Supplied data:
--------------------------------------------------

(** The input widgets of the form.  A numeric field holds what
    [parse_float_robusto] returns on its text ([Raise] when the text is empty
    or malformed); [edt_uma_pago] is [None] when its text is blank. *)
Record Formulario : Type := mkFormulario {
  edt_cap_planilla : Res Q;
  edt_int_planilla : Res Q;
  dt_corte : date;
  dt_calculo : date;
  edt_to : Res Q;
  edt_tm : Res Q;
  edt_uma_calc : Res Q;
  chk_apoderado : bool;
  chk_mitad41 : bool;
  chk_sin_exc : bool;
  edt_uma_pago : option (Res Q)
}.

(** The values that the result pane prints. *)
Record Salida : Type := mkSalida {
  cap_planilla : Q;
  int_planilla : Q;
  t_o : Q;
  t_m : Q;
  factor : Q;
  interes_adic : Q;
  base_reg : Q;
  uma_calc_val : Q;
  uma_total : Q;
  det : Det;
  honor_uma : Q;
  pesos_pago : option Q
}.

Definition msg_fecha : string :=
  "La fecha de corte debe ser ANTERIOR a la fecha de cálculo.".

Definition msg_uma : string :=
  "Ingrese un valor de UMA a la fecha de cálculo mayor que 0.".

(** The body of the [try] block of [calcular].  The dates [desde] and
    [hasta_incl] are only printed and are left out ([corte + 1 day] is
    computed after the date check, so it is at most [fcalc] and cannot
    overflow). *)
Definition calcular_try (f : Formulario) : Res Salida :=
  cap_planilla <- edt_cap_planilla f ;;
  int_planilla <- edt_int_planilla f ;;
  let corte := dt_corte f in
  let fcalc := dt_calculo f in
  _ <- (if date_geb corte fcalc then Raise (ValueError msg_fecha) else Ok tt) ;;
  let total_planilla := cap_planilla + int_planilla in
  t_o <- edt_to f ;;
  t_m <- edt_tm f ;;
  cociente <- py_div (100 + t_m) (100 + t_o) ;;
  let factor := cociente - 1 in
  let interes_adic := cap_planilla * factor in
  let base_reg := total_planilla + interes_adic in
  uma_calc_val <- edt_uma_calc f ;;
  _ <- (if Qle_bool uma_calc_val 0 then Raise (ValueError msg_uma) else Ok tt) ;;
  uma_total <- py_div base_reg uma_calc_val ;;
  let aplicar_menos10 := chk_sin_exc f in
  '(honor_uma, det) <- calcular_uma_p1p2 uma_total (chk_apoderado f)
                                         (chk_mitad41 f) aplicar_menos10 ;;
  pesos_pago <- match edt_uma_pago f with
                | None => Ok None
                | Some r =>
                    uma_pago <- r ;;
                    Ok (if Qlt_bool 0 uma_pago then Some (honor_uma * uma_pago)
                        else None)
                end ;;
  Ok (mkSalida cap_planilla int_planilla t_o t_m factor interes_adic base_reg
               uma_calc_val uma_total det honor_uma pesos_pago).

(** The widget: its inputs, the result pane ([None] while empty) and the
    error dialogs shown so far. *)
Record Ventana : Type := mkVentana {
  form : Formulario;
  out : option Salida;
  dialogos : list string
}.

(** [calcular]: the [try] body, and [except Exception as e] showing
    [str(e)] in a dialog without touching the result pane. *)
Definition calcular (w : Ventana) : Ventana :=
  match calcular_try (form w) with
  | Ok s => mkVentana (form w) (Some s) (dialogos w)
  | Raise e => mkVentana (form w) (out w) (dialogos w ++ [str_exc e])
  end.

(** ** Utilidades: parse_float_robusto, fmt_num *)

(** A Python [str] is the list of its code points. *)
Definition texto : Type := list N.

Definition coma : N := 44%N.
Definition punto : N := 46%N.
Definition equis : N := 88%N.

(** The code points that [str.strip()] removes: those for which
    [str.isspace()] holds (U+0009-000D, U+001C-0020, U+0085, U+00A0, U+1680,
    U+2000-200A, U+2028, U+2029, U+202F, U+205F, U+3000). *)
Definition es_espacio (c : N) : bool :=
  ((9 <=? c) && (c <=? 13) || (28 <=? c) && (c <=? 32) ||
   (c =? 133) || (c =? 160) || (c =? 5760) ||
   (8192 <=? c) && (c <=? 8202) ||
   (c =? 8232) || (c =? 8233) || (c =? 8239) || (c =? 8287) ||
   (c =? 12288))%N.

Fixpoint lstrip (s : texto) : texto :=
  match s with
  | [] => []
  | c :: r => if es_espacio c then lstrip r else s
  end.

Definition rstrip (s : texto) : texto := rev (lstrip (rev s)).

(** [s.strip()] *)
Definition strip (s : texto) : texto := rstrip (lstrip s).

(** [c in s], for a one-character [c]. *)
Definition contiene (c : N) (s : texto) : bool := existsb (N.eqb c) s.

(** [s.replace(old, new)], for a one-character [old]. *)
Definition replace (old : N) (new : texto) (s : texto) : texto :=
  flat_map (fun c => if (c =? old)%N then new else [c]) s.

Definition msg_vacia : string := "Entrada vacía.".

(** Lines 30-33 of [parse_float_robusto]: the text handed to [float]. *)
Definition normalizar_separadores (s : texto) : texto :=
  if contiene coma s && contiene punto s
  then replace coma [punto] (replace punto [] s)
  else replace coma [punto] s.

(** [parse_float_robusto]; the builtin [float] is the parameter
    [py_float]. *)
Definition parse_float_robusto (py_float : texto -> Res Q) (t : texto)
  : Res Q :=
  match strip t with
  | [] => Raise (ValueError msg_vacia)
  | s => py_float (normalizar_separadores s)
  end.

(** The three chained [replace] of [fmt_num]. *)
Definition intercambiar_separadores (s : texto) : texto :=
  replace equis [punto] (replace punto [coma] (replace coma [equis] s)).

(** [fmt_num]; the format [f"{x:,.{nd}f}"] of the language is the
    parameter [formato]. *)
Definition fmt_num (formato : Q -> nat -> texto) (x : Q) (nd : nat) : texto :=
  intercambiar_separadores (formato x nd).

(** ** RegulacionUMA.limpiar *)



(** ** VentanaPrincipal.__init__: the size asked for *)

(** [int(x)] on a float: truncation towards zero. *)
Definition py_int (x : Q) : Z := Z.quot (Qnum x) (Zpos (Qden x)).

(** The arguments of [self.resize(ancho, alto)], for an available screen
    of [w] by [h] pixels. *)
Definition tamano_ventana (w h : Z) : Z * Z :=
  (Z.min 1000 (py_int (inject_Z w * 0.9)),
   Z.min 760 (py_int (inject_Z h * 0.9))).

(** The arguments of [self.setMinimumSize(820, 640)]. *)
Definition tamano_minimo : Z * Z := (820%Z, 640%Z).

(** * Vocabulary of the statements *)

(** The payment field of a form whose text, when present, parses. *)
Definition pago_de (uma_pago : option Q) : option (Res Q) :=
  option_map Ok uma_pago.

(** A form all of whose numeric fields parse. *)
Definition formulario_de (cap int : Q) (corte fcalc : date) (to tm uma : Q)
    (a b c : bool) (uma_pago : option Q) : Formulario :=
  mkFormulario (Ok cap) (Ok int) corte fcalc (Ok to) (Ok tm) (Ok uma)
               a b c (pago_de uma_pago).

(** The totals that lie strictly between the top of a bracket and the
    bottom of the next one. *)
Definition en_hueco (x : Q) : Prop :=
  15 < x < 16 \/ 45 < x < 46 \/ 90 < x < 91 \/
  150 < x < 151 \/ 450 < x < 451 \/ 750 < x < 751.

(** The three adjustments, to state the multiplier as the specification
    words it: each adjustment that is enabled multiplies by its
    coefficient, in whatever order the adjustments are taken. *)
Inductive ajuste : Type := Apoderado | MitadArt41 | Menos10.

Definition coeficiente (j : ajuste) : Q :=
  match j with
  | Apoderado => 1.4
  | MitadArt41 => 0.5
  | Menos10 => 0.9
  end.

Definition habilitado (es_apoderado mitad_art41 aplicar_menos10 : bool)
    (j : ajuste) : bool :=
  match j with
  | Apoderado => es_apoderado
  | MitadArt41 => mitad_art41
  | Menos10 => aplicar_menos10
  end.

Definition aplicar_ajuste (a b c : bool) (mult : Q) (j : ajuste) : Q :=
  if habilitado a b c j then mult * coeficiente j else mult.

Definition multiplicador_en_orden (a b c : bool) (orden : list ajuste) : Q :=
  fold_left (aplicar_ajuste a b c) orden 1.

Definition factor_de (a b c : bool) (j : ajuste) : Q :=
  if habilitado a b c j then coeficiente j else 1.

(** [x] is [v] up to [tol]. *)
Definition aprox (x v tol : Q) : Prop := Qabs (x - v) <= tol.

(** The form of the example: capital 15,000,000, interest 5,000,000,
    t_o = 62.15, t_m = 74.80, UMA value 20,567.79. *)
Definition ejemplo (corte fcalc : date) (a b c : bool) (uma_pago : option Q)
  : Formulario :=
  formulario_de 15000000 5000000 corte fcalc 62.15 74.80 20567.79
                a b c uma_pago.

(** A comma for a dot and a dot for a comma. *)
Definition intercambiar (c : N) : N :=
  if (c =? coma)%N then punto else if (c =? punto)%N then coma else c.

(** The totals that lie within some bracket of the scale. *)
Definition en_escala (x : Q) : Prop :=
  exists t, In t ESCALA /\ en_tramo t x = true.

(** The two separators of a numeral. *)
Definition es_separador (c : N) : bool := ((c =? coma) || (c =? punto))%N.

(** The characters of a text other than separators, in order. *)
Definition sin_separadores (s : texto) : texto :=
  filter (fun c => negb (es_separador c)) s.

(** * Properties *)

(** ** Comparisons and Python's [min] and [max] *)

Lemma Qle_bool_true (x y : Q) : x <= y -> Qle_bool x y = true.
Proof. apply Qle_bool_iff. Qed.

Lemma Qle_bool_false (x y : Q) : y < x -> Qle_bool x y = false.
Proof.
  intros H. destruct (Qle_bool x y) eqn:E; [|reflexivity].
  apply Qle_bool_iff in E. lra.
Qed.

Lemma Qlt_bool_iff (x y : Q) : Qlt_bool x y = true <-> x < y.
Proof.
  unfold Qlt_bool. destruct (Qle_bool y x) eqn:E; simpl.
  - apply Qle_bool_iff in E. split; [discriminate | lra].
  - split; [intros _ | reflexivity].
    destruct (Qlt_le_dec x y) as [H|H]; [exact H|].
    apply Qle_bool_iff in H. congruence.
Qed.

--------------------------------------------------

The listing above holds a line with "(** The arguments of [self.setMinimumSize(820, 640)]." and a line with "Menos10 => aplicar_menos10". Print the stretch from the first through the second, exactly and alone.

(** The arguments of [self.setMinimumSize(820, 640)]. *)
Definition tamano_minimo : Z * Z := (820%Z, 640%Z).

(** * Vocabulary of the statements *)

(** The payment field of a form whose text, when present, parses. *)
Definition pago_de (uma_pago : option Q) : option (Res Q) :=
  option_map Ok uma_pago.

(** A form all of whose numeric fields parse. *)
Definition formulario_de (cap int : Q) (corte fcalc : date) (to tm uma : Q)
    (a b c : bool) (uma_pago : option Q) : Formulario :=
  mkFormulario (Ok cap) (Ok int) corte fcalc (Ok to) (Ok tm) (Ok uma)
               a b c (pago_de uma_pago).

(** The totals that lie strictly between the top of a bracket and the
    bottom of the next one. *)
Definition en_hueco (x : Q) : Prop :=
  15 < x < 16 \/ 45 < x < 46 \/ 90 < x < 91 \/
  150 < x < 151 \/ 450 < x < 451 \/ 750 < x < 751.

(** The three adjustments, to state the multiplier as the specification
    words it: each adjustment that is enabled multiplies by its
    coefficient, in whatever order the adjustments are taken. *)
Inductive ajuste : Type := Apoderado | MitadArt41 | Menos10.

Definition coeficiente (j : ajuste) : Q :=
  match j with
  | Apoderado => 1.4
  | MitadArt41 => 0.5
  | Menos10 => 0.9
  end.

Definition habilitado (es_apoderado mitad_art41 aplicar_menos10 : bool)
    (j : ajuste) : bool :=
  match j with
  | Apoderado => es_apoderado
  | MitadArt41 => mitad_art41
  | Menos10 => aplicar_menos10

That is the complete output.